Setting Your Equity Split
An interview with Jana Nevrlka on methods for how cofounders can split their equity fairly.
Jana Nevrlka is the founder of Cofounding, as well as the best-selling author of 'Cofounding the the Right Way'. Check out the interview below for her advice on how cofounding teams can allocate their equity.
Thanks for joining us Jana! What are the various equity split options that you often see cofounders consider?
There are many ways to split company equity as cofounders, but the simplest way to outline equity split approaches is "one for all/all for one" or "proportionate to contributions". Put a different way, cofounders either split their equity equally, or they divvy it up proportionate to what each brings to the table.
Most important here is there is not a "right answer", and cofounders should decide based on their situation and what's best for the company.
What are some of the pros and cons of an equal equity split?
An equal equity split is a suitable option for two groups of cofounders:
- Cofounders who have contributed roughly the same amount of capital or time (and believe this will be also true for the future).
- Cofounders who feel that their contributions, even if they are unequal at the time of cofounding, will eventually even out. For example, one of the cofounders funds the company, and the other spends time later on.
While an equal equity split can work - and has worked for some startups - I caution founders that it can often lead, down the line, to unfair equity splits and team break ups.
Also, it can be a red flag for investors, especially if the decision was made to split equity equally to avoid a tough conversation. If you do decide to go with an equal split, make sure you document the reasons why and communicate well with future investors.
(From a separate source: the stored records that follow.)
(* ===== verification/OoqCases.v ===== *)
(** * The one-off queue: examples and cases

    The hypotheses of the theorems hold in real runs; runs in which the code departs from what it means to do. *)

From stdpp Require Import base list list_numbers numbers option strings gmap.
From Stdlib Require Import ZArith Lia.
From S2P Require Import Prelude Bits Blocks Cstr Wp Validate Eperd Local Ooq OoqProofs OoqMain OoqFiles.

Open Scope Z_scope.

Definition ex_params (queue : string) : params := P None (str queue) (str "/q/oneoff") (str "/spool") (str "/run").
(** Everything works; a test runs on after [start]. *)
Definition ex_env : env :=
  ENV (λ _, true) (λ _ _, true) (λ _, true) (λ f, (f, 1)) (λ _ _ _, true) (λ _, false) (λ _, true)
      1001 (str "5080") 1000 false (Some 7) 0.
Definition ex_queue : list Z :=
  str "evping -4 a" ++ [nl] ++ str "evping -4 b" ++ [nl] ++ str "barrier /tmp/b" ++ [nl] ++ str "evntp c" ++ [nl].
Definition ex_files : files := {[ str "/q/oneoff" := ex_queue ]}.

Lemma ex_ooq_env_ok q : env_ok (ex_params q) ex_env.
Proof. done. Qed.

(** The state after some events. *)
Definition after (q : string) (l : list event) : ooqd :=
  match eooqd_loop (ex_params q) ((ex_env,.) <$> l) (start_state ex_files) with Done (_, s) => s | Crash _ => start_state ∅ end.

(** Two tests are running and the barrier is waiting. *)
Definition ex_waiting : ooqd := after "" [CheckQueue].
Lemma ex_waiting_inv : inv ex_waiting.
Proof.
  constructor; try (vm_compute; reflexivity).
  - vm_compute. repeat (constructor; [set_solver|]). constructor.
  - vm_compute. repeat constructor.
Qed.
Definition ex_idle : ooqd := after "" [CheckQueue; TestDone 1; TestDone 0].
Lemma ex_idle_inv : inv ex_idle.
Proof.
  constructor; try (vm_compute; reflexivity); vm_compute; constructor.
Qed.

(** The first two tests run, the third waits for both to end. *)
Example ex_barrier :
  curr_busy ex_waiting = 2 ∧ barrier ex_waiting = true ∧ lines (curr_file ex_waiting) = [str "evntp c"] ∧
  curr_busy (after "" [CheckQueue; TestDone 1; CheckQueue]) = 1 ∧
  slots (after "" [CheckQueue; TestDone 1; TestDone 0; CheckQueue]) !! 3%nat = Some (Some (2%nat, str "evntp")).
Proof. vm_compute. repeat split. Qed.

Lemma ooq_safe_witness :
  ∃ s, eooqd_loop (ex_params "") [(ex_env, CheckQueue); (ex_env, RePost); (ex_env, TestDone 0)] (start_state ex_files) = Done (tt, s) ∧
    0 ≤ curr_busy s ≤ Z.of_nat max_busy ∧ curr_busy s = Z.of_nat (length (ids (slots s))) ∧ NoDup (ids (slots s)) ∧
    observe (acts s) = Some (list_to_set (ids (slots s)), barrier s).
Proof. apply ooq_safe. repeat constructor. Defined.

Lemma ooq_queue_order_witness :
  ∃ s', checkQueue (ex_params "") ex_env ex_waiting = Done (tt, s') ∧ inv s' ∧
    looked (acts s') ++ lines (curr_file s') = looked (acts ex_waiting) ++ lines (taken (ex_params "") ex_env ex_waiting) ∧
    (curr_file s' = None ∨ curr_busy s' = Z.of_nat max_busy ∨ (barrier s' = true ∧ 0 < curr_busy s')).
Proof. apply ooq_queue_order; [apply ex_ooq_env_ok|apply ex_waiting_inv]. Defined.

Lemma ooq_drains_witness :
  ∃ n s', (n ≤ S (length (lines (Some (str "evntp c" ++ [nl])))))%nat ∧ rounds (ex_params "") ex_env n ex_idle = Done (tt, s') ∧
    curr_file s' = None ∧ curr_busy s' = 0 ∧ looked (acts s') = looked (acts ex_idle) ++ lines (Some (str "evntp c" ++ [nl])).
Proof.
  apply ooq_drains; [apply ex_ooq_env_ok|done|apply ex_idle_inv|vm_compute; reflexivity|vm_compute; reflexivity].
Defined.

(** Slot 0 has results that wait and newer ones, slot 1 has new results. *)
Definition ex_results : ooqd :=
  start_state (<[str "/spool/data/out/ooq/0" := [1]]> (<[str "/spool/data/new/ooq.0" := [2]]>
    (<[str "/spool/data/new/ooq.1" := [3]]> ∅))).
Lemma ooq_results_kept_witness :
  ∃ s', collect_all (ex_params "") ex_env 0 max_busy false ex_results =
      Done (false || existsb (λ i, present (ex_params "") i ex_results) (seq 0 max_busy), s') ∧
    (∀ i, (i < max_busy)%nat →
       (file_at (out_file (ex_params "") i) s', file_at (new_file (ex_params "") i) s') = collected (ex_params "") ex_env i ex_results) ∧
    ∀ fn, (∀ i, (i < max_busy)%nat → fn ≠ squeeze (out_file (ex_params "") i) ∧ fn ≠ squeeze (new_file (ex_params "") i)) →
      fs s' !! fn = fs ex_results !! fn.
Proof. apply ooq_results_kept. unfold names_fit. cbn. lia. Defined.
Example ex_collected :
  collected (ex_params "") ex_env 0 ex_results = (Some [1], Some [2]) ∧ collected (ex_params "") ex_env 1 ex_results = (Some [3], None).
Proof. vm_compute. split; reflexivity. Qed.

(** ** Where the code departs from what it means to do *)

(** The end of a test moves its results to a file of another name than [post_results]: with a queue
    id the two are in different directories. *)
Theorem ooq_done_elsewhere :
  squeeze (done_file (ex_params "") 3) = squeeze (out_file (ex_params "") 3) ∧
  done_file (ex_params "10") 3 = str "/spool/data/out/ooq/10/3" ∧ out_file (ex_params "10") 3 = str "/spool/data/out/ooq10/3".
Proof. vm_compute. split; [reflexivity|]. split; reflexivity. Qed.

(** A barrier with a file that is not allowed is a barrier all the same; no file is made for it. *)
Theorem ooq_insecure_barrier :
  barrier ex_waiting = true ∧ barrier_file ex_waiting = None ∧
  fs (after "" [CheckQueue; TestDone 1; TestDone 0; CheckQueue]) !! str "/tmp/b" = None.
Proof. vm_compute. split; [reflexivity|]. split; reflexivity. Qed.

(** A line of more than 255 characters is taken for two: the second part is a command of its own. *)
Theorem ooq_long_line :
  lines (Some (str "evping " ++ replicate 248 120 ++ str "evntp c" ++ [nl])) = [str "evping " ++ replicate 248 120; str "evntp c"].
Proof. vm_compute. reflexivity. Qed.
What are some of the pros and cons of a proportionate equity split?
For founders who believe that equity is a reward, a proportionate equity split is a more suitable way to go. The important thing here is to ensure you have a simple and transparent way of measuring how and when equity is rewarded.
A nice framework for such dynamic equity is the Slicing Pie Method. The main benefit of this method is that it provides a transparent and simple methodology to measure founders contributions - which adjust automatically with the contributions in time. The additional time element is why it is often considered the fairest equity split method there is.
The basics of the Slicing Pie Method are:
- Assign a multiplier value to various contributions of a founder (cash, time, intellectual property, etc.).
- As contributions occur during the early days of the company, equity is rewarded based on the previously agreed and transparent inputs/contributions of the founders.
- The founders' contributions during the period when the company cannot pay them a fair market salary are thus the base for the cap table allocation. This method is then ideally used until the company raises sufficient funds or organically reaches break even.
Dynamic equity splits create an environment of fairness for cofounders, and change with the life and context of the company. There is no need to have difficult renegotiations of equity splits that no longer are fair for the team - the equity split adjusts fairly itself, based on the rules that all founders agreed on at the start. Plus, the direct link of equity as a reward can also motivate contributors and drive traction in the early days of a startup!
Ultimately, the best advice I can give to founders is to first assess which of these approaches suits their situation, and then to take the time to do it right.